To answer this question, the story continues with DEEP BETRAYAL, which is told from Lily’s point of view. It was difficult for me–after spending so much time in Calder’s head–to switch to the voice of a more typical teenaged character. Now we see the world through a different lens: that of an 18-year-old girl with romantic notions, but also with a healthy dose of insecurity. She doesn’t know what direction her life will take. What I found most fun about writing these two novels (and the final book in the trilogy, PROMISE BOUND) was playing with the point I made at the beginning of this post: namely, that different people view the same set of events in very different ways. They bring with them their own past experiences and their own prejudices; and these things color the way they see the world.

As I think about my favorite books, it’s these different lenses that I find most interesting. How can you trust your narrator if you don’t know if his/her lens is completely in focus? As a means of highest example, in the Harry Potter series, the reader’s impression of Severus Snape through the course of seven novels is completely misdirected simply because of Harry’s prejudice and out-of-focus lens. Similarly, in the Hunger Games, Katnis’s need to survive does not allow her to fully comprehend that–when it comes to love–Peta isn’t playing the same game she thinks they are playing. Perhaps, seeing different approaches to life play out in books can help us develop more empathy in our own every day lives. In other words, can we put ourselves in someone else’s shoes and get a better understanding of the world? I’d like to think we can.

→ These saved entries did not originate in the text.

(* ===== verification/Landing.v ===== *)
(** * The landing page

    internal/landing/landing.go: the page verbatim, and a reader of its tags,
    attributes and style.  In the texts below a backtick stands for a double quote;
    a raw string of Go holds no backtick. *)

From S2P Require Import Prelude GoStrings Http Trim.

Local Open Scope string_scope.

(** ** The page *)

Definition tick (c : ascii) : ascii := if Ascii.eqb c "`" then "034" else c.

Fixpoint ticks (s : string) : string :=
  match s with
  | EmptyString => EmptyString
  | String c s => String (tick c) (ticks s)
  end.

Definition pageHead : string :=
"<!doctype html>
<html lang=`en`>
<head>
<meta charset=`utf-8`>
<meta name=`viewport` content=`width=device-width,initial-scale=1`>
<meta name=`robots` content=`noindex`>
<title>interchange</title>
<link rel=`preconnect` href=`https://fonts.googleapis.com`>
<link rel=`preconnect` href=`https://fonts.gstatic.com` crossorigin>
<link rel=`stylesheet` href=`https://fonts.googleapis.com/css2?family=JetBrains+Mono:wght@200;400&display=swap`>
".

Definition pageStyleBase : string :=
"<style>
  :root {
    /* Match the SVG's own background fill (#080c10) so the
       letterbox/pillarbox area when the SVG scales with 'meet'
       reads as a continuous field, not a band. */
    --bg: #080c10;
    --fg: #d8dee4;
    --dim: #5a6878;
    --hairline: #1a242f;
    --accent: #6ec1ff;
  }
  *, *::before, *::after { box-sizing: border-box; margin: 0; padding: 0; }
  html, body {
    height: 100%;
    background: var(--bg);
    color: var(--fg);
    font-family: 'JetBrains Mono', ui-monospace, SFMono-Regular, Menlo, monospace;
    font-weight: 200;
    overflow: hidden;
    -webkit-font-smoothing: antialiased;
    -moz-osx-font-smoothing: grayscale;
  }

  /* Background SVG — full bleed, fixed, behind everything. */
  .bg {
    position: fixed;
    inset: 0;
    z-index: 0;
    opacity: 0;
    animation: bgIn 1.6s cubic-bezier(.2, .65, .25, 1) 0.1s forwards;
  }
  .bg svg {
    width: 100%;
    height: 100%;
    display: block;
  }

  /* Edge vignette — preserves the endpoint nodes (which live ~16%
     and ~84% horizontally in the SVG) at full read while calming the
     true corners. Wider transparent core (70%) and a gentler peak
     so the rings of both endpoints stay legible. */
  .vignette {
    position: fixed;
    inset: 0;
    z-index: 1;
    pointer-events: none;
    background: radial-gradient(ellipse 90% 75% at center,
      transparent 70%,
      rgba(6, 10, 14, 0.35) 92%,
      rgba(6, 10, 14, 0.65) 100%);
  }

  /* Film grain — fractal-noise SVG, blended for texture. */
  .grain {
    position: fixed;
    inset: 0;
    z-index: 2;
    pointer-events: none;
    opacity: 0.06;
    mix-blend-mode: overlay;
    background-image: url(`data:image/svg+xml;utf8,<svg xmlns='http://www.w3.org/2000/svg' width='160' height='160'><filter id='n'><feTurbulence type='fractalNoise' baseFrequency='0.9' numOctaves='2' stitchTiles='stitch'/></filter><rect width='100%25' height='100%25' filter='url(%23n)' opacity='1'/></svg>`);
  }

  /* Engineering-drawing register marks at top corners. */
  .corner {
    position: fixed;
    z-index: 3;
    width: 18px;
    height: 18px;
    pointer-events: none;
    opacity: 0;
    animation: cornerIn 0.5s ease-out 1.6s forwards;
  }
  .corner::before, .corner::after {
    content: '';
    position: absolute;
    background: var(--hairline);
  }
  .corner::before { left: 0; top: 0; width: 100%; height: 1px; }
  .corner::after  { left: 0; top: 0; width: 1px; height: 100%; }
  .corner.tl { top: 24px; left: 24px; }
  .corner.tr { top: 24px; right: 24px; transform: scaleX(-1); }

".

Definition pageStyleStamps : string :=
"  /* Stamp blocks — title bottom-left, metadata bottom-right. */
  .stamp {
    position: fixed;
    z-index: 3;
  }

  .stamp.id {
    bottom: 4vh;
    left: 4vw;
  }
  .stamp.id .name {
    display: block;
    font-size: clamp(2.5rem, 5.5vw, 4.5rem);
    font-weight: 200;
    letter-spacing: -0.02em;
    line-height: 0.9;
    color: var(--fg);
    transform: translateY(20px);
    opacity: 0;
    animation: stampIn 0.7s cubic-bezier(.2, .65, .25, 1) 0.9s forwards;
  }
  .stamp.id .desc {
    display: block;
    margin-top: 1rem;
    font-size: 0.78rem;
    font-weight: 400;
    letter-spacing: 0.04em;
    color: var(--dim);
    max-width: 38ch;
    transform: translateY(10px);
    opacity: 0;
    animation: stampIn 0.6s cubic-bezier(.2, .65, .25, 1) 1.2s forwards;
  }

  .stamp.meta {
    bottom: 4vh;
    right: 4vw;
    text-align: right;
    transform: translateY(10px);
    opacity: 0;
    animation: stampIn 0.6s cubic-bezier(.2, .65, .25, 1) 1.4s forwards;
  }
  .stamp.meta dl {
    display: grid;
    grid-template-columns: auto auto;
    column-gap: 1.2rem;
    row-gap: 0.4rem;
    font-size: 0.74rem;
    font-weight: 400;
    letter-spacing: 0.06em;
  }
  .stamp.meta dt {
    color: var(--dim);
    text-transform: uppercase;
    font-size: 0.66rem;
    letter-spacing: 0.12em;
    text-align: left;
  }
  .stamp.meta dd {
    color: var(--fg);
    text-align: right;
    font-variant-numeric: tabular-nums;
  }
  .stamp.meta dd a {
    position: relative;
    color: var(--fg);
    text-decoration: none;
  }
  .stamp.meta dd a::after {
    content: '';
    position: absolute;
    left: 0;
    bottom: -2px;
    width: 100%;
    height: 1px;
    background: var(--accent);
    transform: scaleX(0);
    transform-origin: right center;
    transition: transform 0.18s cubic-bezier(.2, .65, .25, 1);
  }
  .stamp.meta dd a:hover { color: var(--accent); }
  .stamp.meta dd a:hover::after {
    transform: scaleX(1);
    transform-origin: left center;
  }

  @keyframes bgIn {
    from { opacity: 0; transform: scale(1.04); }
    to   { opacity: 1; transform: scale(1); }
  }
  @keyframes stampIn {
    to { transform: translateY(0); opacity: 1; }
  }
  @keyframes cornerIn {
    to { opacity: 1; }
  }

  @media (max-width: 640px) {
    .stamp.meta {
      bottom: auto;
      top: 4vh;
    }
    .stamp.meta dl { font-size: 0.68rem; }
  }

  @media (prefers-reduced-motion: reduce) {
    .bg, .stamp .name, .stamp .desc, .stamp.meta, .corner {
      animation: none;
      opacity: 1;
      transform: none;
    }
  }
</style>
</head>
".

Definition pageSvgDefs : string :=
"<body>
  <div class=`bg` aria-hidden=`true`>
    <svg viewBox=`0 0 1200 500` xmlns=`http://www.w3.org/2000/svg` preserveAspectRatio=`xMidYMid meet`>
      <defs>
        <radialGradient id=`bgA` cx=`15%` cy=`50%` r=`45%`>
          <stop offset=`0%` stop-color=`#0f1822` stop-opacity=`1`/>
          <stop offset=`100%` stop-color=`#080c10` stop-opacity=`1`/>
        </radialGradient>
        <radialGradient id=`bgB` cx=`85%` cy=`50%` r=`45%`>
          <stop offset=`0%` stop-color=`#0f1822` stop-opacity=`1`/>
          <stop offset=`100%` stop-color=`#080c10` stop-opacity=`1`/>
        </radialGradient>
        <radialGradient id=`nodeGlowA` cx=`50%` cy=`50%` r=`50%`>
          <stop offset=`0%` stop-color=`#b9c4d0` stop-opacity=`0.07`/>
          <stop offset=`100%` stop-color=`#b9c4d0` stop-opacity=`0`/>
        </radialGradient>
        <radialGradient id=`relayGlow` cx=`50%` cy=`50%` r=`50%`>
          <stop offset=`0%` stop-color=`#4a7fa8` stop-opacity=`0.12`/>
          <stop offset=`100%` stop-color=`#4a7fa8` stop-opacity=`0`/>
        </radialGradient>
        <linearGradient id=`chanLeft` x1=`0` y1=`0` x2=`1` y2=`0`>
          <stop offset=`0%` stop-color=`#6ec1ff` stop-opacity=`0.6`/>
          <stop offset=`100%` stop-color=`#6ec1ff` stop-opacity=`0.25`/>
        </linearGradient>
        <linearGradient id=`chanRight` x1=`0` y1=`0` x2=`1` y2=`0`>
          <stop offset=`0%` stop-color=`#6ec1ff` stop-opacity=`0.25`/>
          <stop offset=`100%` stop-color=`#6ec1ff` stop-opacity=`0.6`/>
        </linearGradient>
        <clipPath id=`leftChan`>
          <rect x=`230` y=`0` width=`330` height=`500`/>
        </clipPath>
        <clipPath id=`rightChan`>
          <rect x=`640` y=`0` width=`330` height=`500`/>
        </clipPath>
        <filter id=`softBlur` x=`-20%` y=`-20%` width=`140%` height=`140%`>
          <feGaussianBlur in=`SourceGraphic` stdDeviation=`1.2`/>
        </filter>
        <filter id=`nodeGlow` x=`-50%` y=`-50%` width=`200%` height=`200%`>
          <feGaussianBlur in=`SourceGraphic` stdDeviation=`18`/>
        </filter>
        <filter id=`relayGlowFilter` x=`-50%` y=`-50%` width=`200%` height=`200%`>
          <feGaussianBlur in=`SourceGraphic` stdDeviation=`12`/>
        </filter>
      </defs>

".
(* ===== verification/ListenerTheorems.v ===== *)
(** * Properties of the relay's listeners *)

From S2P Require Import Prelude GoStrings GoTime Http Trim Storage Sql SQLite SQLiteRefines Crypto.
From S2P Require Import Mailbox Pairflow Sweep Sched Middleware MiddlewareTheorems Mux MuxSpec.
From S2P Require Import Document Discovery DiscoveryTheorems Effects Relay Listeners Routes Samples.

Local Open Scope Z_scope.

Section Theorems.
Context `{Ed : Ed25519} `{Keys : Ed25519Keys} `{Suite : AeadSuite} `{Bucket : TokenBucket}.
Context (perSecond : Z → Z → Rate) (interchangeID ownerSecret pageHTML : string) (values : Values).

(** C6: nothing but the owner's secret on the tailnet listener makes a pair.
    Whatever requests the public listener takes and the tailnet listener takes
    without the configured secret, whenever sweeps run, in every interleaving and
    with any driver failures: no pair appears, changes or disappears, no request
    disappears, a request changes only by expiring, and a new one is pending or
    expired and names no pair and no owner half. *)
Theorem only_the_owner_approves (d0 : DB) (c : pool) :
  rtc (pool_step (ownerless_task perSecond interchangeID ownerSecret pageHTML values)) (d0, []) c →
  pairs (fst c) = pairs d0 ∧
  (∀ id r, pair_requests d0 !! id = Some r →
     pair_requests (fst c) !! id = Some r ∨
     rr_status r = StatusPending ∧
     pair_requests (fst c) !! id = Some (with_status StatusExpired None None r)) ∧
  (∀ id r, pair_requests d0 !! id = None → pair_requests (fst c) !! id = Some r →
     (rr_status r = StatusPending ∨ rr_status r = StatusExpired) ∧
     rr_path_id r = None ∧ rr_owner_json r = None).
Proof.
  intros Hr. eapply (pool_invariant (λ _, True) untouched) in Hr; [|apply ownerless_safe|done].
  destruct Hr as [_ [Hp Hq]]. split; [done|]. split; intros id r Hr.
  - specialize (Hq id). rewrite Hr in Hq. simpl in Hq.
    destruct (pair_requests (fst c) !! id) as [r'|]; [|done].
    destruct Hq as [-> | [Hs ->]]; [by left|by right].
  - intros Hr'. specialize (Hq id). rewrite Hr, Hr' in Hq.
    destruct Hq as (r0 & (Hs & Hpath & Howner) & [-> | ->]); [by auto|].
    simpl. split; [by right|]. by rewrite Hpath, Howner.
Qed.

(** A drain ends.  Once the listeners accept no more requests, the programs in
    progress, however interleaved and whatever fails, take at most nine more
    statements each; they can always go on to the end; and when nothing can go on,
    all of them have finished. *)
Theorem relay_drains (d0 : DB) (c : pool) :
  rtc (pool_step (process_task perSecond interchangeID ownerSecret pageHTML values)) (d0, []) c →
  (∀ n c', nsteps (pool_step closed) n c c' → (n <= 9 * length (snd c))%nat) ∧
  (∃ d', rtc (pool_step closed) c (d', replicate (length (snd c)) (Ret tt))) ∧
  (∀ c', rtc (pool_step closed) c c' → (¬ ∃ c'', pool_step closed c' c'') →
     snd c' = replicate (length (snd c)) (Ret tt)).
Proof.
  intros Hr. eapply (pool_budgets _ 9) in Hr; [|apply does_process_task].
  assert (budgets (replicate (length (snd c)) 9%nat) (snd c)) as Hb.
  { induction Hr; constructor; done. }
  split_and!.
  - intros n c' Hn. destruct (closed_steps _ _ _ _ Hn Hb) as [_ Hle].
    rewrite sum_list_replicate in Hle. lia.
  - destruct c as [d ts]. by apply (closed_finishes calm d ts _ Hb).
  - intros c' Hc Hstuck. apply rtc_nsteps in Hc as [n Hn].
    destruct (closed_steps _ _ _ _ Hn Hb) as [Hl _]. destruct c' as [d' ts'].
    destruct (closed_progress calm d' ts') as [?|E]; [done|]. simpl in *. congruence.
Qed.

(** Paths without escapes. *)
Lemma plain_routes (r : Request) :
  Method r ≠ MethodConnect → unescaped (Path r) → Path r ≠ "*"%string →
  let q := cleanPath (Path r) in
  let redirect to : Prog Reply := Ret (RedirectedTo to (RawQuery r)) in
  let answer (p : Prog Response) := let! resp := p in Ret (Replied resp) in
  serveMux (publicMux interchangeID pageHTML values) r (Path r) =
    (if String.eqb q "/mailbox" || String.eqb q "/pair" then redirect (q +:+ "/")
     else if negb (String.eqb q (Path r)) then redirect q
     else if HasPrefix q "/mailbox/" then answer (Mailbox.dispatch r)
     else if HasPrefix q "/pair/" then answer (dispatchPublic r)
     else answer (Ret
       (if String.eqb q "/.well-known/nexus-interchange" then DiscoveryHandler values interchangeID r
        else if String.eqb q "/health" then publicHealth r
        else if String.eqb q "/" then landingHandler pageHTML r
        else HttpNotFound))) ∧
  tailnetHandler ownerSecret r (Path r) =
    (if String.eqb q "/pair" then redirect (q +:+ "/")
     else if negb (String.eqb q (Path r)) then redirect q
     else if HasPrefix q "/pair/" then answer (dispatchOwner ownerSecret r)
     else answer (Ret (if String.eqb q "/health" then healthOK else HttpNotFound))).
Proof.
  intros Hm Hp Hs q redirect answer. destruct (cleanPath_rooted _ Hp) as (t & Hq & Ht).
  subst q. rewrite Hq. split.
  - rewrite (serveMux_plain _ _ t _ Hp Hm Hs Hq (public_slash _ _ _ r t Ht)), Hq, public_match by done.
    change (String.eqb (String "/" t) "/mailbox") with (String.eqb t "mailbox").
    change (String.eqb (String "/" t) "/pair") with (String.eqb t "pair").
    destruct (_ || _); [done|]. destruct (negb _) eqn:E; [done|].
    apply negb_false_iff, String.eqb_eq in E. unfold public_entry.
    change (HasPrefix (String "/" t) "/mailbox/") with (HasPrefix t "mailbox/").
    change (HasPrefix (String "/" t) "/pair/") with (HasPrefix t "pair/").
    destruct (HasPrefix t "mailbox/"); [done|]. destruct (HasPrefix t "pair/"); [done|].
    change (String.eqb (String "/" t) "/.well-known/nexus-interchange")
      with (String.eqb t ".well-known/nexus-interchange").
    change (String.eqb (String "/" t) "/health") with (String.eqb t "health").
    destruct (String.eqb t ".well-known/nexus-interchange"); [done|].
    destruct (String.eqb t "health"); [done|]. unfold static, landingHandler. rewrite <- E.
    by destruct (String.eqb (String "/" t) "/").
  - unfold tailnetHandler.
    rewrite (serveMux_plain _ _ t _ Hp Hm Hs Hq (tailnet_slash _ r t Ht)), Hq, tailnet_match by done.
    change (String.eqb (String "/" t) "/pair") with (String.eqb t "pair").
    destruct (String.eqb t "pair"); [done|]. destruct (negb _); [done|]. unfold tailnet_entry.
    change (HasPrefix (String "/" t) "/pair/") with (HasPrefix t "pair/").
    change (String.eqb (String "/" t) "/health") with (String.eqb t "health").
    destruct (HasPrefix t "pair/"); [done|]. by destruct (String.eqb t "health").
Qed.

(** C14: the routes.  A path without escapes is answered by exactly one handler: on
    the public listener the mailbox mux under /mailbox/, the requester's half of
    pairing under /pair/, discovery, health, the page at /, and 404 elsewhere; on
    the tailnet listener the owner's half of pairing under /pair/, health, and 404
    elsewhere.  A path that is not clean is redirected to its clean form, and a
    subtree without its slash to the subtree.  A path with escapes reaches a handler
    only when the path that handler reads is one it is registered for. *)
Theorem listener_routes (r : Request) :
  Method r ≠ MethodConnect →
  (unescaped (Path r) → Path r ≠ "*"%string →
   let q := cleanPath (Path r) in
   let redirect to : Prog Reply := Ret (RedirectedTo to (RawQuery r)) in
   let answer (p : Prog Response) := let! resp := p in Ret (Replied resp) in
   serveMux (publicMux interchangeID pageHTML values) r (Path r) =
     (if String.eqb q "/mailbox" || String.eqb q "/pair" then redirect (q +:+ "/")
      else if negb (String.eqb q (Path r)) then redirect q
      else if HasPrefix q "/mailbox/" then answer (Mailbox.dispatch r)
      else if HasPrefix q "/pair/" then answer (dispatchPublic r)
      else answer (Ret
        (if String.eqb q "/.well-known/nexus-interchange" then DiscoveryHandler values interchangeID r
         else if String.eqb q "/health" then publicHealth r
         else if String.eqb q "/" then landingHandler pageHTML r
         else HttpNotFound))) ∧
   tailnetHandler ownerSecret r (Path r) =
     (if String.eqb q "/pair" then redirect (q +:+ "/")
      else if negb (String.eqb q (Path r)) then redirect q
      else if HasPrefix q "/pair/" then answer (dispatchOwner ownerSecret r)
      else answer (Ret (if String.eqb q "/health" then healthOK else HttpNotFound)))) ∧
  (∀ mux escaped h, mux ∈ [publicMux interchangeID pageHTML values; tailnetMux ownerSecret] →
     PathUnescape escaped = Some (Path r) → ServeMux mux r escaped = MuxServe h →
     ∃ p, (p, h) ∈ mux ∧ under p (Path r)).
Proof.
  intros Hm. split; [by apply plain_routes|]. intros mux escaped h Hmux Hu. apply ServeMux_under; [|done..].
  rewrite !elem_of_cons, elem_of_nil in Hmux. destruct Hmux as [->|[->|[]]]; repeat constructor.
Qed.

End Theorems.

(** ** Witnesses *)

Section Witnesses.
Import MiddlewareTheorems.Demo.
#[local] Existing Instance DiscoveryTheorems.Demo.toy_keys.
#[local] Existing Instance DiscoveryTheorems.Demo.toy_suite.

(** Nanoseconds per token. *)
Definition demoRate (tokens seconds : Z) : Rate := seconds * Second / tokens.

Definition demoValues : Values :=
  MkValues (MkKeys "" "" "") "" (MkAEADExample "" "" "" "" "" "" "" "" "" "" "" "" "" "" "" "" "" "" "").

(** A requester posts its half. *)
Definition demo_request : Prog Reply := serveMux (publicMux "relay" "" demoValues) create_alice "/pair/request".

Lemma demo_admitted :
  (publicHandler demoRate "relay" "" demoValues create_alice "/pair/request" "10.0.0.1:99" noon noon ∅).1
  = inr demo_request.
Proof. reflexivity. Qed.

Definition after_request : DB := w_db (snd (Sql.run calm (serve demo_request) start)).

Lemma only_the_owner_approves_witness :
  pairs after_request = ∅ ∧
  (rr_status <$> pair_requests after_request !! request_id1) = Some StatusPending.
Proof.
  split; [|vm_compute; reflexivity].
  refine (proj1 (only_the_owner_approves demoRate "relay" "secret" "" demoValues empty_db
    (after_request, [Ret tt]) _)).
  eapply rtc_l; [|apply (run_steps calm _ (serve demo_request) start [])].
  apply PoolSpawn, OwnerlessPublic. by eapply PublicRequest, demo_admitted.
Defined.

Lemma relay_drains_witness :
  ∃ d, rtc (pool_step closed) (empty_db, [serve demo_request]) (d, [Ret tt]).
Proof.
  refine (proj1 (proj2 (relay_drains demoRate "relay" "secret" "" demoValues empty_db
    (empty_db, [serve demo_request]) _))).
  eapply rtc_l; [|apply rtc_refl].
  apply PoolSpawn. left. by eapply PublicRequest, demo_admitted.
Defined.

Lemma listener_routes_witness :
  serveMux (publicMux "relay" "" demoValues) create_alice "/pair/request" =
    (let! resp := dispatchPublic create_alice in Ret (Replied resp)).
Proof.
  exact (proj1 (proj1 (listener_routes "relay" "secret" "" demoValues create_alice ltac:(discriminate)) eq_refl
    ltac:(discriminate))).
Defined.

End Witnesses.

So now, let’s turn to you. Can you think of any other examples where the point of view character’s (mis)understanding of the world led you in the wrong direction? What point of view is your preference in YA novels?

Anne Greenwood Brown grew up sailing the Apostle Islands on Lake Superior, leaning over the rail and wondering, with a lake that big, that ancient, what amazing thing might flash by. Her novel, LIES BENEATH, tells the tale of Calder White, the only brother in a family of murderous mermaids living in Lake Superior. The sequel, DEEP BETRAYAL, was released on March 12, 2013, and the final book, PROMISE BOUND releases in spring 2014. In addition to her website, you can find Anne on Facebook and Twitter.

One Comment:

  1. I’ve been told that first person is a turn off to editors, but feel comfortable with it in my first and second novels (adult adventure). In hopes of getting published, I caved in and went with third person when writing my third. Your suggestions will help. Thanks.